Take the lines below between the one holding "tree_wf st root -> (length q" and the one holding "walk (mem (set_entry t i", inclusive, and copy them exactly. Add nothing.

----- Data excerpts -----

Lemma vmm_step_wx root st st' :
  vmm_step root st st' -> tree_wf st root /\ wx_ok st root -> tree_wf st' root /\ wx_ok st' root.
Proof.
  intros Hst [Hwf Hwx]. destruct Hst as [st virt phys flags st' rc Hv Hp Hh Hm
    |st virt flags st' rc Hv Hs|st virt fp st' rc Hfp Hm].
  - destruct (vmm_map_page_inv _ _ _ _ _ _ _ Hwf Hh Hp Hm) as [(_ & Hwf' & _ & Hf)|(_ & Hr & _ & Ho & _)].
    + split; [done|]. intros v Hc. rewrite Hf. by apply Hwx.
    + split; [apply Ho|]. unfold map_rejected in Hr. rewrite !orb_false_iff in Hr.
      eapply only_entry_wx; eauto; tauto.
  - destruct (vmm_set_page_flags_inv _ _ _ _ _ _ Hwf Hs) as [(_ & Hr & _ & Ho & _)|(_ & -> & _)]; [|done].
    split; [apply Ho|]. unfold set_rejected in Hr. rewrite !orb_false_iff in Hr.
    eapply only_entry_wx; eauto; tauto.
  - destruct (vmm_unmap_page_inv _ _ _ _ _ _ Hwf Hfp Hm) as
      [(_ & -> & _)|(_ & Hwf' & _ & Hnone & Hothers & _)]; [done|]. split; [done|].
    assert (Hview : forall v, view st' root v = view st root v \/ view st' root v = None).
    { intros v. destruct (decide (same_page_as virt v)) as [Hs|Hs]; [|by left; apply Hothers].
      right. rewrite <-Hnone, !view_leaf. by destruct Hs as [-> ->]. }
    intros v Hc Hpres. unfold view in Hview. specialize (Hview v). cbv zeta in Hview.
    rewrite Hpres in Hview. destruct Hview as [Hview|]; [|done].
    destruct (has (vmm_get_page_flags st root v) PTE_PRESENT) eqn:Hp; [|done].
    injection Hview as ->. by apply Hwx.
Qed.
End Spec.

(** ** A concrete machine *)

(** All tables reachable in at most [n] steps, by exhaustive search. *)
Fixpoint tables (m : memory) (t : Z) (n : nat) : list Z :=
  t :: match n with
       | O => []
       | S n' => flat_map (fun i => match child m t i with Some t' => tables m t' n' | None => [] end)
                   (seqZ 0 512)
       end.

-----
----- Data excerpts -----

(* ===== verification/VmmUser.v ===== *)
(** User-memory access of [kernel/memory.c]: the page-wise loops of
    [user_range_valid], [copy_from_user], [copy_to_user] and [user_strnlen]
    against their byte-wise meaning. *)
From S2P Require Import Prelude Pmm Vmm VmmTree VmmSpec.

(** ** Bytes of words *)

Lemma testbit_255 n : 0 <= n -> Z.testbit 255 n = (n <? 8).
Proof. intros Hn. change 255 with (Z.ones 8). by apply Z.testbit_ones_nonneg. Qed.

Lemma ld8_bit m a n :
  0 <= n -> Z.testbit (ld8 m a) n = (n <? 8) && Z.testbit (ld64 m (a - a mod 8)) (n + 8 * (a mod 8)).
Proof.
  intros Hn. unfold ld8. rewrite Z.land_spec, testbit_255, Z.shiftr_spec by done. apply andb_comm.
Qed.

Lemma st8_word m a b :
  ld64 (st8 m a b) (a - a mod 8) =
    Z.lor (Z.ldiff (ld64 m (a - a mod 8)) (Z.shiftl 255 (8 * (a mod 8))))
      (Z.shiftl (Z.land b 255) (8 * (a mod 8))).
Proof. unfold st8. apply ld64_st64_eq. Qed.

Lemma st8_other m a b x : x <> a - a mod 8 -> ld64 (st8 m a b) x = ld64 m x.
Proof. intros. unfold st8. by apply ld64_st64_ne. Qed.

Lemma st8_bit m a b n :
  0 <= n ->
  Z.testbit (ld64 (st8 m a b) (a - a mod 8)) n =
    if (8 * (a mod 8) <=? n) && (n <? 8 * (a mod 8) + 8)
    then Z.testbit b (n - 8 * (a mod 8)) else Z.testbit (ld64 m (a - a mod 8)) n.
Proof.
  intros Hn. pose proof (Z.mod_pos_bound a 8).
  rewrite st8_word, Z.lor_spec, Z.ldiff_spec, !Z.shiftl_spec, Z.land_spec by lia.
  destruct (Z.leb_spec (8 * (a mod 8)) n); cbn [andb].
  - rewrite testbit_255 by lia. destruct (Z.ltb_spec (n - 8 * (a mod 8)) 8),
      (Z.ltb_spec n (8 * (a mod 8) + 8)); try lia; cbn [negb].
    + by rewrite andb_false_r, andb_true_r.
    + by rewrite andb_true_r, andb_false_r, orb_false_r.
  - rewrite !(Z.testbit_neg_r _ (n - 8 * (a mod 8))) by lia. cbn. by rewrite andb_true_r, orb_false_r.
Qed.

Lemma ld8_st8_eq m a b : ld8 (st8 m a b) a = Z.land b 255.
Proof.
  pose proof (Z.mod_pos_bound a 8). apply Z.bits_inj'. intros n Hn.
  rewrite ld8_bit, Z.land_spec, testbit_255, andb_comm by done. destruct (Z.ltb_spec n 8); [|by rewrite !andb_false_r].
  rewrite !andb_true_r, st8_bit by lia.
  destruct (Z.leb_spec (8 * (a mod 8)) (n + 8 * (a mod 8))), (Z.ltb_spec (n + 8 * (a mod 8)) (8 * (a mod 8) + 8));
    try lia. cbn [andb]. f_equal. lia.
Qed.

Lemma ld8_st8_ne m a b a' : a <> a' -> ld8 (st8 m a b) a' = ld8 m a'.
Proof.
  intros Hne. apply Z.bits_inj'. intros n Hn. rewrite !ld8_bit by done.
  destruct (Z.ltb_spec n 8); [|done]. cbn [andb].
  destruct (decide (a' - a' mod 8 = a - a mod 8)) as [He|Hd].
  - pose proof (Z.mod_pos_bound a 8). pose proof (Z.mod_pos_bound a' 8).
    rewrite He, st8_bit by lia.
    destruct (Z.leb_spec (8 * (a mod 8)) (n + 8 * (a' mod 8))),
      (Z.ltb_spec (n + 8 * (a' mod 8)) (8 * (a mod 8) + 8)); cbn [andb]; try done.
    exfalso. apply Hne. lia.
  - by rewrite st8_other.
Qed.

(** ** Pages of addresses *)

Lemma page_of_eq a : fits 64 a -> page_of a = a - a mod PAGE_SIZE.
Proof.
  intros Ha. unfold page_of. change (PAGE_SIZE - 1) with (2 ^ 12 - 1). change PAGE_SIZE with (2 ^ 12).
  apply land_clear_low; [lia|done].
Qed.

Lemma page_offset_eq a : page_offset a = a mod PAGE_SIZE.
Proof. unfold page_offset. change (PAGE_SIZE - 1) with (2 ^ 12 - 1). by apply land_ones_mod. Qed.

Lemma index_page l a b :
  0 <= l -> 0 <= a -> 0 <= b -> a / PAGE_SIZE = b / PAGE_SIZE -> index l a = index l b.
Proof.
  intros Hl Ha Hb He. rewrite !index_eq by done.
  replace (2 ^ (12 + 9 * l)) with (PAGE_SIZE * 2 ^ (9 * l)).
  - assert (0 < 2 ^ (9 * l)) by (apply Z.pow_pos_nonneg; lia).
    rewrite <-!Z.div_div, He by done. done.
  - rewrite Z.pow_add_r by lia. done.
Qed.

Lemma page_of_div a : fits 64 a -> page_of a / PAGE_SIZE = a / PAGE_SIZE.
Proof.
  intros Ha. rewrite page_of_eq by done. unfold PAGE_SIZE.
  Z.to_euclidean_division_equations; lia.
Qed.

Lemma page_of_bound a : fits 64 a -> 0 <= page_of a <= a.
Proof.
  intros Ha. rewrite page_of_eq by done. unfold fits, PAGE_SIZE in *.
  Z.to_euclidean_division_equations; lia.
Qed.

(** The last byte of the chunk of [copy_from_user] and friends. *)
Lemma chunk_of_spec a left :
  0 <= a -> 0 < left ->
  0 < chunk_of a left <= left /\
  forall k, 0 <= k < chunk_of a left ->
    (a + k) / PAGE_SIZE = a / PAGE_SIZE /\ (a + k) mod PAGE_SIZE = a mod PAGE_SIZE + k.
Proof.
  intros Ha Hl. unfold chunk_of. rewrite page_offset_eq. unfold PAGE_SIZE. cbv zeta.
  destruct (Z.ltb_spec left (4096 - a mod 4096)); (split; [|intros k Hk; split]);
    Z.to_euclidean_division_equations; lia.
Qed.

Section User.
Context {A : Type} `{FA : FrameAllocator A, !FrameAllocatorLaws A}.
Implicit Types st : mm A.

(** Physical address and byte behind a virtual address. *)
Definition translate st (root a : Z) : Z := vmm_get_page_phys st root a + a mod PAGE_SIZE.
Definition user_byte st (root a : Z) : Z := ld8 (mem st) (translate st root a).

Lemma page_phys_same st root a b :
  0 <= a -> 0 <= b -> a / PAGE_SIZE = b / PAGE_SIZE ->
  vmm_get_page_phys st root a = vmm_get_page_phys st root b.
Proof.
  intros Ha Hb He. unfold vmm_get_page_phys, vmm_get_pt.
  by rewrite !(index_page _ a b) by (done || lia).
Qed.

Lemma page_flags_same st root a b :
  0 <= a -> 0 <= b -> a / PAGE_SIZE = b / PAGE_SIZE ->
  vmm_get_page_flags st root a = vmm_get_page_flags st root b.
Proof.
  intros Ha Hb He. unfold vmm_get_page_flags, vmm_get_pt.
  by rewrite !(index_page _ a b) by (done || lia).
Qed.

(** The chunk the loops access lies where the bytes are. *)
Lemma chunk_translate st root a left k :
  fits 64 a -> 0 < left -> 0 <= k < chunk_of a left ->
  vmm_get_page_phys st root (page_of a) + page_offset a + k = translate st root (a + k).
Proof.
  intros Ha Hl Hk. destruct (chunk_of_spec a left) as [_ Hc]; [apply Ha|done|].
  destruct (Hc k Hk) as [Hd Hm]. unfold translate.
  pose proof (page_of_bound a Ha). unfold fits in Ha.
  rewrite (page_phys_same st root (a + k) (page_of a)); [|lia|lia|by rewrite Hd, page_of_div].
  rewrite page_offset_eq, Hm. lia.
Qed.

-----
----- Data excerpts -----

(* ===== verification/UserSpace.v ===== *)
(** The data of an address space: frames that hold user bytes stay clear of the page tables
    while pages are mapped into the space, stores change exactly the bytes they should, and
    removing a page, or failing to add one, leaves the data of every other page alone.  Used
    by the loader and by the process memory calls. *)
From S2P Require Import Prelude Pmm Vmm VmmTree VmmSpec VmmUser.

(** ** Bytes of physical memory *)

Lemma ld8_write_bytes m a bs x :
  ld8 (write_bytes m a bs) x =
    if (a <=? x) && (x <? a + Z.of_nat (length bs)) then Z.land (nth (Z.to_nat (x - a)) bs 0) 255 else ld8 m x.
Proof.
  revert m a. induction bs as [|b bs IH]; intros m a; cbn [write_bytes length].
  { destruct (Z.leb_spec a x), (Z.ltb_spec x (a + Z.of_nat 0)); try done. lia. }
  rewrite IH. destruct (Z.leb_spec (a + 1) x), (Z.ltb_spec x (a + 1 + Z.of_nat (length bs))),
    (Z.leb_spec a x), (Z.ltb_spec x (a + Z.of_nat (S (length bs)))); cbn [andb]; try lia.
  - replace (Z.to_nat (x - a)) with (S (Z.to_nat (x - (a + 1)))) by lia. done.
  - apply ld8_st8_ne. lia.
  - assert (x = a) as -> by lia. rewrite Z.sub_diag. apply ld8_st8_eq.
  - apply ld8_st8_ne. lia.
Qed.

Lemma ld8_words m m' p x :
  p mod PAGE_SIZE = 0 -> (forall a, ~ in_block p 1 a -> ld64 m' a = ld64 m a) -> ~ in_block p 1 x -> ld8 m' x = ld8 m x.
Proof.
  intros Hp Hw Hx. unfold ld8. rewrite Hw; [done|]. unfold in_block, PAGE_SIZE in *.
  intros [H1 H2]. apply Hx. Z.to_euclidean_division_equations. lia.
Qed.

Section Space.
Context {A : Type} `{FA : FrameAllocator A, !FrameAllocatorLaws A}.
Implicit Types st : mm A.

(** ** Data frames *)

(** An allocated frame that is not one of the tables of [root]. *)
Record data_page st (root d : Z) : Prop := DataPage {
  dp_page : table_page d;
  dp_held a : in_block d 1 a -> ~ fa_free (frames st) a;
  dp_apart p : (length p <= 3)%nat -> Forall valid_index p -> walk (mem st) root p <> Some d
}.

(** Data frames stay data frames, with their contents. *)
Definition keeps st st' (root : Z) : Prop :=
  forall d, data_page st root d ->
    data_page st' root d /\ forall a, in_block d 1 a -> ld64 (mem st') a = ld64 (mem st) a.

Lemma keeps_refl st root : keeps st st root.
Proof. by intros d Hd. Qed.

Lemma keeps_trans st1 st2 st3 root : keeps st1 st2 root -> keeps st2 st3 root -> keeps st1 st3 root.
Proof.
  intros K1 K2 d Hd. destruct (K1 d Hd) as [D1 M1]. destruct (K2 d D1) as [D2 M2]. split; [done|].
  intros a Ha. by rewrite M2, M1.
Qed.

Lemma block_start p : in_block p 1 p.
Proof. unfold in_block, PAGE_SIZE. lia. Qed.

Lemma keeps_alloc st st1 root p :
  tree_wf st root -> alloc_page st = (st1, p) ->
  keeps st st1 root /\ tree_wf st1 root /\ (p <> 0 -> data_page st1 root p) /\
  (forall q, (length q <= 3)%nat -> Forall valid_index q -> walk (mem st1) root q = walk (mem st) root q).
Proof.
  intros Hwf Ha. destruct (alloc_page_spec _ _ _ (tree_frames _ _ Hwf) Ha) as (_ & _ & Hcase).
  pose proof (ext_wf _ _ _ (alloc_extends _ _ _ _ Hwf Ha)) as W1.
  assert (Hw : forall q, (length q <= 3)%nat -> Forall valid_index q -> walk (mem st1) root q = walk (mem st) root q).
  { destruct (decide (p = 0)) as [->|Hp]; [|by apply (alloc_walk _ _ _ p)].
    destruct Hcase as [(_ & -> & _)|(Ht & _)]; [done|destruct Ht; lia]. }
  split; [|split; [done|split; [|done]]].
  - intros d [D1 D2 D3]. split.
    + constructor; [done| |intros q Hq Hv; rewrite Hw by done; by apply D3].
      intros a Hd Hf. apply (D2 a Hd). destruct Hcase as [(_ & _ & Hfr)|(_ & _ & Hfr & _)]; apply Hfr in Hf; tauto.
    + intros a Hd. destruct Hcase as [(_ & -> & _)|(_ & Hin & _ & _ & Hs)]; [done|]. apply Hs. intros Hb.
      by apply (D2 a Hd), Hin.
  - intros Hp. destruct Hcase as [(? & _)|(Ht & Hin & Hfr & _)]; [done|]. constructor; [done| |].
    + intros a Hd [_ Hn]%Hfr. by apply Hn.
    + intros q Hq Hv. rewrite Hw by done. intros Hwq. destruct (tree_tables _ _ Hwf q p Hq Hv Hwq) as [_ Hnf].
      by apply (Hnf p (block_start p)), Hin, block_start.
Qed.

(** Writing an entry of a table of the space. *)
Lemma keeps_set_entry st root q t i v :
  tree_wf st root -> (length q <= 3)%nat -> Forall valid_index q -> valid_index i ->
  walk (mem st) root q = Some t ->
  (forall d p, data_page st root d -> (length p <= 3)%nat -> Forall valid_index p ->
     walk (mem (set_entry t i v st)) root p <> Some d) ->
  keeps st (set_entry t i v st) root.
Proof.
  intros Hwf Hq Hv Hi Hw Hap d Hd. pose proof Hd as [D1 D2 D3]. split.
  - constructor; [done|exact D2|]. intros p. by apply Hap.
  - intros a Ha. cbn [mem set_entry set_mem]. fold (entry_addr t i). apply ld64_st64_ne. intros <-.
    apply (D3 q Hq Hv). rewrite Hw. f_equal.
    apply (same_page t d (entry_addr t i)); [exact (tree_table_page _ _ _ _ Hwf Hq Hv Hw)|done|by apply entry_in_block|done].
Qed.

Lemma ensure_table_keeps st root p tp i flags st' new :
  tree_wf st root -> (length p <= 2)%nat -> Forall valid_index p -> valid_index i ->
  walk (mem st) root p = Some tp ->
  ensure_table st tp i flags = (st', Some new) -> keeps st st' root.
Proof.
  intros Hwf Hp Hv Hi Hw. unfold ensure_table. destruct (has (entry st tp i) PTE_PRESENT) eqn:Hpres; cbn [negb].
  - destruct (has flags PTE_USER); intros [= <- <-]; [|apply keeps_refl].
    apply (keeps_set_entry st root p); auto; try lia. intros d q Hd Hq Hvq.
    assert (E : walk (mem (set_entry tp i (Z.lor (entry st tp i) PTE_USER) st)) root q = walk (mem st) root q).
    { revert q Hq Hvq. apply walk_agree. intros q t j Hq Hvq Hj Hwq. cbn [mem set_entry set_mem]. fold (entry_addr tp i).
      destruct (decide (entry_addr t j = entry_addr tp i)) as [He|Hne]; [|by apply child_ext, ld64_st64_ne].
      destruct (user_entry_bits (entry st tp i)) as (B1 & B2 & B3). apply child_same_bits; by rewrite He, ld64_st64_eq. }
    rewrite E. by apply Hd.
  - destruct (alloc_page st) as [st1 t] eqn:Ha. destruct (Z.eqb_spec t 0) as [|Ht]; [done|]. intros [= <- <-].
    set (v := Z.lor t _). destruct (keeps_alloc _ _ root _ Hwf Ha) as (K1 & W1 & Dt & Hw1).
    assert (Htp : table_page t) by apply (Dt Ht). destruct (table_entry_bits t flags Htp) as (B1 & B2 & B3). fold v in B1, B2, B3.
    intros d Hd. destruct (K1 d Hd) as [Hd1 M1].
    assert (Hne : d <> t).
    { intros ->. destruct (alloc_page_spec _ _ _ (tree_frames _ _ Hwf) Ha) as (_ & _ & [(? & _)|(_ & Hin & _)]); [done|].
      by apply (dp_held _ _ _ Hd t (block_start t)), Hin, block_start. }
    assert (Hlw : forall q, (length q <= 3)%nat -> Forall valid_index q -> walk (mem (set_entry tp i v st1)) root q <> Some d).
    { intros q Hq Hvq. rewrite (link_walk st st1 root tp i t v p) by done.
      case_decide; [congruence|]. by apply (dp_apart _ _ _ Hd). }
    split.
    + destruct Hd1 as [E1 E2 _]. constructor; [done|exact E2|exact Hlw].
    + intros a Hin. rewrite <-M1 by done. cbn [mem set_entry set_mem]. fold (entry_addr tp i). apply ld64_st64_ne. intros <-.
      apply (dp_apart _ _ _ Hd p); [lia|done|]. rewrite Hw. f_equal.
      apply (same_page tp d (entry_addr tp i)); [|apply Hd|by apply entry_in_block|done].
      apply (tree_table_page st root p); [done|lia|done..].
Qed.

-----

▶ _Expected answer_:
  tree_wf st root -> (length q <= 3)%nat -> Forall valid_index q -> valid_index i ->
  walk (mem st) root q = Some t ->
  (forall d p, data_page st root d -> (length p <= 3)%nat -> Forall valid_index p ->
     walk (mem (set_entry t i v st)) root p <> Some d) ->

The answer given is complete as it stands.